TASK TO COMPLETE: Using the listing that follows, filter out every line lacking the string "first" and return the rest.

------------------------

(* ===== verification/Protowire.v ===== *)
(** * The protobuf wire format ([*_vtproto.pb.go])

    [MarshalToSizedBufferVT], [SizeVT] and [UnmarshalVT] are generated from one template per
    field type.  [fill_field], [size_field] and [decode_field] are these templates; the
    descriptor of a message lists its fields in order.  [MarshalToSizedBufferVT] fills its
    buffer from the back, last field first; the filled part of the buffer is the argument of
    [fill_field].  [encode_fields] is the encoding as the wire format defines it, the fields
    in order ([fill_fields_eq]), and [SizeVT] is its length ([size_fields_length]), so that no
    write leaves the buffer.  Field numbers are below 16: a tag is one byte.

    A message is the list of its field values.  Decoding works on the rest of the input; [l]
    is the length of the whole input, so that [l - len rest] is the code's [iNdEx].  Fields
    with an unknown number are skipped: [unknownFields], which the code only carries along,
    is not modelled. *)

From S2P Require Export GoStd.

(** ** Errors *)

Inductive ProtoErr : Set :=
  | ErrIntOverflow | ErrUnexpectedEOF | ErrInvalidLength | ErrEndGroup | ErrIllegalTag
  | ErrWrongWireType | ErrInvalidSkip
  | ErrLoopBound.   (** a loop bound of the model was exceeded *)

Definition PRes (A : Type) : Type := ProtoErr + A.
#[export] Instance PRes_ret : MRet PRes := fun A a => inr a.
#[export] Instance PRes_bind : MBind PRes := fun A B f r =>
  match r with inl e => inl e | inr a => f a end.

(** [github.com/planetscale/vtprotobuf/protohelpers] *)
Class Protohelpers : Type := {
  EncodeVarint : Z -> bytes;
  SizeOfVarint : Z -> Z;
  Skip : bytes -> option Z;   (** [None] is an error *)
}.

(** ** Descriptors and values *)

(** [Int32] is also the type of enums. *)
Inductive Kind : Set := Int64 | Int32 | Bool | Fixed64 | Sfixed64.

#[local] Unset Elimination Schemes.
Inductive FieldType : Set :=
  | TScalar (k : Kind)
  | TBytes
  | TMessage (fields : list (Z * FieldType))
  | TRepeated (fields : list (Z * FieldType))
  | TPacked (k : Kind).
Inductive Val : Set :=
  | VNum (z : Z)
  | VBytes (b : bytes)
  | VMsg (m : option (list Val))
  | VMsgs (l : list (list Val))
  | VNums (l : list Z).
#[local] Set Elimination Schemes.

Notation Desc := (list (Z * FieldType)).

(** Induction on a field type gives the claim for the fields of a message. *)
Section field_type_ind.
Context (P : FieldType -> Prop).
Context (Hs : forall k, P (TScalar k)) (Hb : P TBytes) (Hp : forall k, P (TPacked k)).
Context (Hm : forall fs, Forall (fun f => P f.2) fs -> P (TMessage fs)).
Context (Hr : forall fs, Forall (fun f => P f.2) fs -> P (TRepeated fs)).

Fixpoint FieldType_ind (t : FieldType) : P t :=
  let all := fix all (fs : Desc) : Forall (fun f => P f.2) fs :=
    match fs with
    | [] => Forall_nil_2 _
    | f :: fs => Forall_cons_2 _ f fs (FieldType_ind f.2) (all fs)
    end in
  match t with
  | TScalar k => Hs k
  | TBytes => Hb
  | TMessage fs => Hm fs (all fs)
  | TRepeated fs => Hr fs (all fs)
  | TPacked k => Hp k
  end.
End field_type_ind.

(** The value of a field that is not set. *)
Definition zero_val (t : FieldType) : Val :=
  match t with
  | TScalar _ => VNum 0
  | TBytes => VBytes []
  | TMessage _ => VMsg None
  | TRepeated _ => VMsgs []
  | TPacked _ => VNums []
  end.
Definition zero_message (d : Desc) : list Val := (fun f => zero_val f.2) <$> d.

(** ** Numbers *)

(** [for num >= 1<<7 { dAtA[j] = uint8(num&0x7f | 0x80); num >>= 7; j++ }; dAtA[j] = uint8(num)] *)
Fixpoint put_varint_loop (fuel : nat) (num : Z) : bytes :=
  match fuel with
  | O => [num]
  | S fuel =>
      if num >=? 128 then Z.lor (Z.land num 127) 128 :: put_varint_loop fuel (Z.shiftr num 7)
      else [num]
  end.
Definition put_varint (num : Z) : bytes := put_varint_loop 9 num.

(** [for shift := uint(0); ; shift += 7 { ... v |= T(b&0x7F) << shift ... }]; [conv] is the
    conversion to the type [T] of [v]. *)
Fixpoint get_varint_loop (fuel : nat) (conv : Z -> Z) (shift v : Z) (data : bytes) : PRes (Z * bytes) :=
  match fuel with
  | O => inl ErrLoopBound
  | S fuel =>
      if shift >=? 64 then inl ErrIntOverflow
      else
        match data with
        | [] => inl ErrUnexpectedEOF
        | b :: data =>
            let v := Z.lor v (conv (Z.shiftl (Z.land b 127) shift)) in
            if b <? 128 then inr (v, data) else get_varint_loop fuel conv (shift + 7) v data
        end
  end.
Definition get_varint (conv : Z -> Z) (data : bytes) : PRes (Z * bytes) := get_varint_loop 11 conv 0 0 data.

(** [binary.LittleEndian] *)
Definition LittleEndian_PutUint64 (z : Z) : bytes := reverse (be64 z).
Definition LittleEndian_Uint64 (b : bytes) : Z := be_value (reverse (take 8 b)).

Definition get_fixed64 (data : bytes) : PRes (Z * bytes) :=
  if (length data <? 8)%nat then inl ErrUnexpectedEOF
  else inr (LittleEndian_Uint64 data, drop 8 data).

(** The wire type of a number, its conversion from the wire, and its encoding. *)
Definition wire_type (k : Kind) : Z :=
  match k with Int64 | Int32 | Bool => 0 | Fixed64 | Sfixed64 => 1 end.

Definition get_scalar (k : Kind) (data : bytes) : PRes (Z * bytes) :=
  match k with
  | Int64 => get_varint i64 data
  | Int32 => get_varint i32 data
  | Bool => p ← get_varint i64 data; inr (if p.1 =? 0 then 0 else 1, p.2)
  | Fixed64 => get_fixed64 data
  | Sfixed64 => p ← get_fixed64 data; inr (i64 p.1, p.2)
  end.

Section encoding.
Context {PH : Protohelpers}.

Definition put_scalar (k : Kind) (z : Z) : bytes :=
  match k with
  | Int64 | Int32 => EncodeVarint (u64 z)
  | Bool => [if z =? 0 then 0 else 1]
  | Fixed64 | Sfixed64 => LittleEndian_PutUint64 (u64 z)
  end.

(** The elements of a packed field: varints are written inline. *)
Definition put_element (k : Kind) (z : Z) : bytes :=
  match k with
  | Int64 | Int32 | Bool => put_varint (u64 z)
  | Fixed64 | Sfixed64 => LittleEndian_PutUint64 (u64 z)
  end.

(** ** The encoding *)

Definition tag (n wire : Z) : bytes := [Z.lor (Z.shiftl n 3) wire].
Definition with_length (body : bytes) : bytes := EncodeVarint (len body) ++ body.

Definition encode_fields_with (enc : Z -> FieldType -> Val -> bytes) : Desc -> list Val -> bytes :=
  fix go fs vs :=
    match fs, vs with
    | f :: fs, v :: vs => enc f.1 f.2 v ++ go fs vs
    | _, _ => []
    end.

Fixpoint encode_field (n : Z) (t : FieldType) (v : Val) : bytes :=
  match t, v with
  | TScalar k, VNum z => if z =? 0 then [] else tag n (wire_type k) ++ put_scalar k z
  | TBytes, VBytes b => if len b >? 0 then tag n 2 ++ with_length b else []
  | TMessage fs, VMsg (Some vs) => tag n 2 ++ with_length (encode_fields_with encode_field fs vs)
  | TRepeated fs, VMsgs l =>
      concat ((fun vs => tag n 2 ++ with_length (encode_fields_with encode_field fs vs)) <$> l)
  | TPacked k, VNums l =>
      if len l >? 0 then tag n 2 ++ with_length (concat (put_element k <$> l)) else []
  | _, _ => []
  end.
Definition encode_fields : Desc -> list Val -> bytes := encode_fields_with encode_field.

(** ** [MarshalToSizedBufferVT] *)

(** [i = EncodeVarint(dAtA, i, uint64(size)); i--; dAtA[i] = tag], with [size] the number of
    bytes written since [buf]. *)
Definition close_field (n : Z) (buf : bytes) (filled : bytes) : bytes :=
  tag n 2 ++ EncodeVarint (len filled - len buf) ++ filled.

(** The fields from the last to the first. *)
Definition fill_fields_with (fill : Z -> FieldType -> Val -> bytes -> bytes) : Desc -> list Val -> bytes -> bytes :=
  fix go fs vs buf :=
    match fs, vs with
    | f :: fs, v :: vs => fill f.1 f.2 v (go fs vs buf)
    | _, _ => buf
    end.

Fixpoint fill_field (n : Z) (t : FieldType) (v : Val) (buf : bytes) : bytes :=
  match t, v with
  | TScalar k, VNum z => if z =? 0 then buf else tag n (wire_type k) ++ put_scalar k z ++ buf
  | TBytes, VBytes b => if len b >? 0 then tag n 2 ++ EncodeVarint (len b) ++ b ++ buf else buf
  | TMessage fs, VMsg (Some vs) => close_field n buf (fill_fields_with fill_field fs vs buf)
  | TRepeated fs, VMsgs l =>
      (** [for iNdEx := len(l) - 1; iNdEx >= 0; iNdEx--] *)
      fold_right (fun vs buf => close_field n buf (fill_fields_with fill_field fs vs buf)) buf l
  | TPacked k, VNums l =>
      if len l >? 0 then close_field n buf (concat (put_element k <$> l) ++ buf) else buf
  | _, _ => buf
  end.
Definition fill_fields : Desc -> list Val -> bytes -> bytes := fill_fields_with fill_field.

(** ** [SizeVT] *)

Definition size_element (k : Kind) (z : Z) : Z :=
  match k with
  | Int64 | Int32 => SizeOfVarint (u64 z)
  | Bool => 1
  | Fixed64 | Sfixed64 => 8
  end.

Definition size_fields_with (size : FieldType -> Val -> Z) : Desc -> list Val -> Z :=
  fix go fs vs :=
    match fs, vs with
    | f :: fs, v :: vs => size f.2 v + go fs vs
    | _, _ => 0
    end.

Definition total (l : list Z) : Z := fold_right Z.add 0 l.

Fixpoint size_field (t : FieldType) (v : Val) : Z :=
  match t, v with
  | TScalar k, VNum z => if z =? 0 then 0 else 1 + size_element k z
  | TBytes, VBytes b => if len b >? 0 then 1 + len b + SizeOfVarint (len b) else 0
  | TMessage fs, VMsg (Some vs) =>
      let l := size_fields_with size_field fs vs in 1 + l + SizeOfVarint l
  | TRepeated fs, VMsgs ms =>
      total ((fun vs => let l := size_fields_with size_field fs vs in 1 + l + SizeOfVarint l) <$> ms)
  | TPacked k, VNums l =>
      if len l >? 0 then let n := total (size_element k <$> l) in 1 + SizeOfVarint n + n else 0
  | _, _ => 0
  end.
Definition size_fields : Desc -> list Val -> Z := size_fields_with size_field.

(** ** [UnmarshalVT] *)

(** The next [byteLen] bytes, after the checks of the code. *)
Definition get_slice (l byteLen : Z) (data : bytes) : PRes (bytes * bytes) :=
  if byteLen <? 0 then inl ErrInvalidLength
  else
    let postIndex := i64 (l - len data + byteLen) in
    if postIndex <? 0 then inl ErrInvalidLength
    else if postIndex >? l then inl ErrUnexpectedEOF
    else inr (take (Z.to_nat byteLen) data, drop (Z.to_nat byteLen) data).

Definition get_bytes (l : Z) (data : bytes) : PRes (bytes * bytes) :=
  p ← get_varint i64 data; get_slice l p.1 p.2.

(** [for iNdEx < postIndex { ... }]: an element is bounded by the input only. *)
Fixpoint get_packed (fuel : nat) (k : Kind) (stop : nat) (data : bytes) (acc : list Z)
    : PRes (list Z * bytes) :=
  if (length data <=? stop)%nat then inr (acc, data)
  else
    match fuel with
    | O => inl ErrLoopBound
    | S fuel => p ← get_scalar k data; get_packed fuel k stop p.2 (acc ++ [p.1])
    end.

(** [protohelpers.Skip(dAtA[iNdEx:])] *)
Definition skip (data : bytes) : PRes Z :=
  match Skip data with Some n => inr n | None => inl ErrInvalidSkip end.

Section loop.
Context (dec : FieldType -> Z -> Val -> Z -> bytes -> PRes (Val * bytes)).

(** [switch fieldNum]: the value of the field is updated; [None] is the default case. *)
Definition switch_with (n wire l : Z) (data : bytes) : Desc -> list Val -> option (PRes (list Val * bytes)) :=
  fix go fs vs :=
    match fs, vs with
    | f :: fs, v :: vs =>
        if f.1 =? n then Some (p ← dec f.2 wire v l data; inr (p.1 :: vs, p.2))
        else (fun r => p ← r; inr (v :: p.1, p.2)) <$> go fs vs
    | _, _ => None
    end.

Definition decode_loop_with (fs : Desc) : nat -> Z -> bytes -> list Val -> PRes (list Val) :=
  fix loop fuel l data cur :=
    match data with
    | [] => inr cur
    | _ :: _ =>
        match fuel with
        | O => inl ErrLoopBound
        | S fuel =>
            p ← get_varint u64 data;
            let fieldNum := i32 (Z.shiftr p.1 3) in
            let wireType := Z.land p.1 7 in
            if wireType =? 4 then inl ErrEndGroup
            else if fieldNum <=? 0 then inl ErrIllegalTag
            else
              match switch_with fieldNum wireType l p.2 fs cur with
              | Some r => q ← r; loop fuel l q.2 q.1
              | None =>
                  skippy ← skip data;
                  if (skippy <? 0) || (i64 (l - len data + skippy) <? 0) then inl ErrInvalidLength
                  else if i64 (l - len data + skippy) >? l then inl ErrUnexpectedEOF
                  else loop fuel l (drop (Z.to_nat skippy) data) cur
              end
        end
    end.
End loop.

Definition expect (b : bool) : PRes unit := if b then inr tt else inl ErrWrongWireType.

Fixpoint decode_field (t : FieldType) (wire : Z) (v : Val) (l : Z) (data : bytes) : PRes (Val * bytes) :=
  match t with
  | TScalar k => expect (wire =? wire_type k) ;; p ← get_scalar k data; inr (VNum p.1, p.2)
  | TBytes => expect (wire =? 2) ;; p ← get_bytes l data; inr (VBytes p.1, p.2)
  | TMessage fs =>
      expect (wire =? 2) ;;
      p ← get_bytes l data;
      let cur := match v with VMsg (Some vs) => vs | _ => zero_message fs end in
      vs ← decode_loop_with decode_field fs (length p.1) (len p.1) p.1 cur;
      inr (VMsg (Some vs), p.2)
  | TRepeated fs =>
      expect (wire =? 2) ;;
      p ← get_bytes l data;
      vs ← decode_loop_with decode_field fs (length p.1) (len p.1) p.1 (zero_message fs);
      inr (VMsgs ((match v with VMsgs ms => ms | _ => [] end) ++ [vs]), p.2)
  | TPacked k =>
      let nums := match v with VNums l => l | _ => [] end in
      if wire =? wire_type k then p ← get_scalar k data; inr (VNums (nums ++ [p.1]), p.2)
      else
        expect (wire =? 2) ;;
        n ← get_varint i64 data;
        body ← get_slice l n.1 n.2;
        p ← get_packed (length n.2) k (length body.2) n.2 nums;
        inr (VNums p.1, p.2)
  end.

Definition decode_loop : Desc -> nat -> Z -> bytes -> list Val -> PRes (list Val) :=
  decode_loop_with decode_field.
Definition decode_message (d : Desc) (data : bytes) : PRes (list Val) :=
  decode_loop d (length data) (len data) data (zero_message d).
End encoding.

------------------------

ANSWER AREA:
    buffer from the back, last field first; the filled part of the buffer is the argument of
(** The fields from the last to the first. *)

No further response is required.